ACT childcare centres are exempt from noise restrictions.

ACT childcare centres are exempt from noise restrictions. Photo: Peter Stoop

Noise from child care centres could be exceeding suburban sound limits, but ACT law exempts the facilities from the restrictions.

The ACT Environmental Protection Agency's limit for daytime noise levels in residential areas is 45 decibels

An Association of Australian Acoustic Consultants report shows the typical range for a group of 10 children aged 0 to 6 ranged from 77 to 90 dB – double the EPA limit.

The Canberra Times today reported a Campbell couple had lost a bid to have noise abatement panels - similar to those installed along busy motorways - erected around a neighbouring childcare centre.

P.W. and A.M.H. Tormey, who live about 45 metres from the centre, told an ACT tribunal that clearview panels, similar to those used along Fairbairn Avenue, should be erected around the playground perimeter.

Campbell Cottage Child Care Centre earlier this year received planning approval to increase its operating capacity to cater for 66 children and 14 staff.

But the Tormeys argued the expansion would lead to a 20 per cent increase in vehicle movements, causing noise and traffic issues for neighbouring residents.

The stoush over the development ended up in the ACT Civil and Administrative Tribunal, which this month ruled in favour of the ACT Planning and Land Authority.

The couple said the existing noise created by the centre was already "grossly excessive".

The acoustician association report, from 2008, said the sound level of children playing varies depending on the age and activity the infants are engaged in.

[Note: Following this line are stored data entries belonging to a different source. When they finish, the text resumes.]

(** * renumber_folders.py: the two-phase, collision-safe folder renumbering

    Shallow embedding of
    [03. JavaScript/01. ECMAScript (ES)/renumber_folders.py].

    - A directory listing is a [list entry] in the order [Path.iterdir]
      yields it; an entry is a name and the answer of [is_dir].
    - Names are [string]s whose characters are read as the code points
      below 256, on which [\d] is [0-9] and [\s] is the set [is_space].
    - The dictionaries [renumbering] and [temp_renames] are [gmap]s.
    - The script's effects (renames, [print]) are threaded through a
      state-and-exception monad over [world]; an exception keeps the
      world reached so far, as an aborted script leaves the tree.
    - [Path.rename] is the system call of the platform.  It is modelled as
      failing on a missing source and on an occupied target (what Windows
      always does, and POSIX whenever the occupant is a file or a directory
      that is not empty). *)

From Stdlib Require Import NArith Ascii String DecimalString DecimalN.
From stdpp Require Import base option list sorting strings gmap fin_maps.

Local Open Scope string_scope.
Local Open Scope list_scope.
Local Open Scope N_scope.

(** ** Characters and the regular expression *)

Module Re.

(** [\d] on code points below 256: the ASCII digits. *)
Definition is_digit (c : ascii) : bool :=
  let n := N_of_ascii c in (48 <=? n) && (n <=? 57).

(** [\s] on code points below 256, as [str.isspace] has it: TAB, LF, VT, FF,
    CR, the separators FS, GS, RS, US, the space, NEL and NBSP. *)
Definition is_space (c : ascii) : bool :=
  let n := N_of_ascii c in
  ((9 <=? n) && (n <=? 13)) || ((28 <=? n) && (n <=? 32))
  || (n =? 133) || (n =? 160).

(** The line feed, the one character [.] refuses. *)
Definition newline : ascii := ascii_of_N 10.

Definition is_newline (c : ascii) : bool := (N_of_ascii c =? 10).

(** Longest prefix of characters satisfying [p], and what follows it: what
    a greedy [x+] or [x*] consumes when what follows cannot start with [x]. *)
Fixpoint span (p : ascii -> bool) (s : string) : string * string :=
  match s with
  | EmptyString => (EmptyString, EmptyString)
  | String c r =>
      if p c then let '(a, b) := span p r in (String c a, b)
      else (EmptyString, s)
  end.

(** [(.+)$]: a non-empty run without line feed that reaches the end of the
    string or the line feed that ends it. *)
Definition dot_plus_eol (s : string) : option string :=
  let '(body, tl) := span (fun c => negb (is_newline c)) s in
  match body, tl with
  | EmptyString, _ => None
  | _, EmptyString => Some body
  | _, String _ EmptyString => Some body
  | _, _ => None
  end.

(** [re.match(r'^(\d+)\.\s(.+)$', s)]: the two groups of the match. *)
Definition re_match (s : string) : option (string * string) :=
  let '(ds, r) := span is_digit s in
  match ds, r with
  | String _ _, String dot (String ws r') =>
      if Ascii.eqb dot "." && is_space ws then
        match dot_plus_eol r' with
        | Some body => Some (ds, body)
        | None => None
        end
      else None
  | _, _ => None
  end.

End Re.

(** ** [int] and the format specification [02d] *)

(** [int(s)] on a string of decimal digits. *)
Definition int (s : string) : N :=
  match NilEmpty.uint_of_string s with
  | Some d => N.of_uint d
  | None => 0
  end.

(** [f"{n:02d}"]: the decimal digits, padded with a zero to two characters. *)
Definition fmt02 (n : N) : string :=
  let s := NilZero.string_of_uint (N.to_uint n) in
  if (String.length s <? 2)%nat then String "0" s else s.

(** [f"TEMP_{new_num:02d}. {label}"] *)
Definition temp_name (new_num : N) (label : string) : string :=
  "TEMP_" +:+ fmt02 new_num +:+ ". " +:+ label.

(** [f"{new_num:02d}. {rest}"] *)
Definition final_name (new_num : N) (rest : string) : string :=
  fmt02 new_num +:+ ". " +:+ rest.

Example re_match_loops : Re.re_match "08. Loops" = Some ("08", "Loops").
Proof. reflexivity. Qed.

Example int_08 : int "08" = 8.
Proof. reflexivity. Qed.

Example fmt02_8 : fmt02 8 = "08" /\ fmt02 0 = "00" /\ fmt02 33 = "33" /\ fmt02 100 = "100".
Proof. repeat split. Qed.

Example temp_name_10 : temp_name 10 "Loops" = "TEMP_10. Loops".
Proof. reflexivity. Qed.

(** ** The directory and the running script *)

(** An immediate child of the base directory: its name and what
    [item.is_dir()] answers. *)
Record entry := Entry { name : string; is_dir : bool }.

#[global] Instance entry_eq_dec : EqDecision entry.
Proof. solve_decision. Defined.

(** The failures [Path.rename] raises. *)
Inductive OSError := FileNotFoundError | FileExistsError.

#[global] Instance OSError_eq_dec : EqDecision OSError.
Proof. solve_decision. Defined.

(** A call of [Path.rename]: the listing it met, its source, its target. *)
Record rename_call := Call {
  call_listing : list entry;
  call_src : string;
  call_dst : string
}.

(** What the script acts on: the base directory (in [iterdir] order) and the
    lines printed.  [history] is the sequence of [rename] calls issued so
    far; the script has no such variable, it only lets the theorems speak of
    the moment a call is issued. *)
Record world := World {
  disk : list entry;
  stdout : list string;
  history : list rename_call
}.

Definition names (d : list entry) : list string := name <$> d.

(** Outcome of a command: a value, or an exception that ends the script;
    either way the world reached. *)
Inductive result (A : Type) :=
  | Done (a : A) (w : world)
  | Raised (e : OSError) (w : world).
Arguments Done {A} a w.
Arguments Raised {A} e w.

Definition final_world {A} (r : result A) : world :=
  match r with Done _ w => w | Raised _ w => w end.

Definition M (A : Type) : Type := world -> result A.

#[global] Instance M_ret : MRet M := fun A a w => Done a w.
#[global] Instance M_bind : MBind M := fun A B f c w =>
  match c w with
  | Done a w' => f a w'
  | Raised e w' => Raised e w'
  end.

(** [for x in l: acc = f(acc, x)] *)
Fixpoint foldM {A B} (f : B -> A -> M B) (acc : B) (l : list A) : M B :=
  match l with
  | [] => mret acc
  | x :: l' => acc' ← f acc x; foldM f acc' l'
  end.

Definition print (line : string) : M unit := fun w =>
  Done tt (World (disk w) (stdout w ++ [line]) (history w)).

(** [Path('.').iterdir()] *)
Definition iterdir : M (list entry) := fun w => Done (disk w) w.

Definition rename_entry (src dst : string) (e : entry) : entry :=
  if decide (name e = src) then Entry dst (is_dir e) else e.

(** [Path(src).rename(dst)]: the entry keeps its place in the listing. *)
Definition os_rename (src dst : string) : M unit := fun w =>
  let h := history w ++ [Call (disk w) src dst] in
  if decide (src ∈ names (disk w)) then
    if decide (dst = src) then Done tt (World (disk w) (stdout w) h)
    else if decide (dst ∈ names (disk w)) then
      Raised FileExistsError (World (disk w) (stdout w) h)
    else Done tt (World (rename_entry src dst <$> disk w) (stdout w) h)
  else Raised FileNotFoundError (World (disk w) (stdout w) h).

(** [sorted(d.keys())] and [sorted(d.keys(), reverse=True)] *)
Definition sorted_keys {V} (d : gmap N V) : list N :=
  merge_sort N.le (elements (dom d)).
Definition sorted_keys_reverse {V} (d : gmap N V) : list N :=
  merge_sort (flip N.le) (elements (dom d)).

Abbreviation records := (gmap N (string * string)).

(** The inner loop of phase 1, [for item in Path('.').iterdir(): ...], on
    the items not yet visited; it ends at the first [break]. *)
Fixpoint scan (old_num new_num : N) (items : list entry)
    (temp_renames : records) : M records :=
  match items with
  | [] => mret temp_renames
  | item :: rest =>
      if is_dir item then
        match Re.re_match (name item) with
        | Some (group1, group2) =>
            if int group1 =? old_num then
              let old_name := name item in
              let temp := temp_name new_num group2 in
              print ("  " +:+ old_name +:+ " -> " +:+ temp);;
              os_rename old_name temp;;
              mret (<[new_num := (temp, group2)]> temp_renames)
            else scan old_num new_num rest temp_renames
        | None => scan old_num new_num rest temp_renames
        end
      else scan old_num new_num rest temp_renames
  end.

But the EPA restrictions only apply to specific activities and operations and do not cover the noise produced by children playing at a child care centre.

AECOM associate director Nigel Burton said ACT noise limits exclude activities such as a person using only his or her body or motor vehicles being driven on a public street.

But the experienced acoustic consultant said extra traffic noise generated by a 20 per cent increase in vehicle movements at the centre could be considered under EPA law.

Despite the laws, Mr Burton said the Tormey's could have a genuine gripe.

“In my experience, noise from child care centres and schools can be of concern to residential neighbours, particularly in relation to use of outdoor play areas,” Mr Burton said.

He said the AAAC guidelines provide a good basis on which noise can be assessed.

Irrespective of laws, the stoush may have provided a small measure of peace to the couple over the past few months.

The Canberra Times understands the case has caused huge disruptions at the childcare centre, with the upgrades subject to continuing delays as the complaint was dealt with by the courts.

Half of the children were moved temporarily to a new site in April this year to allow for the work.

The rest of the children were moved out of the Campbell site in November, but the upgrades are now not expected to be completed until the middle of next year.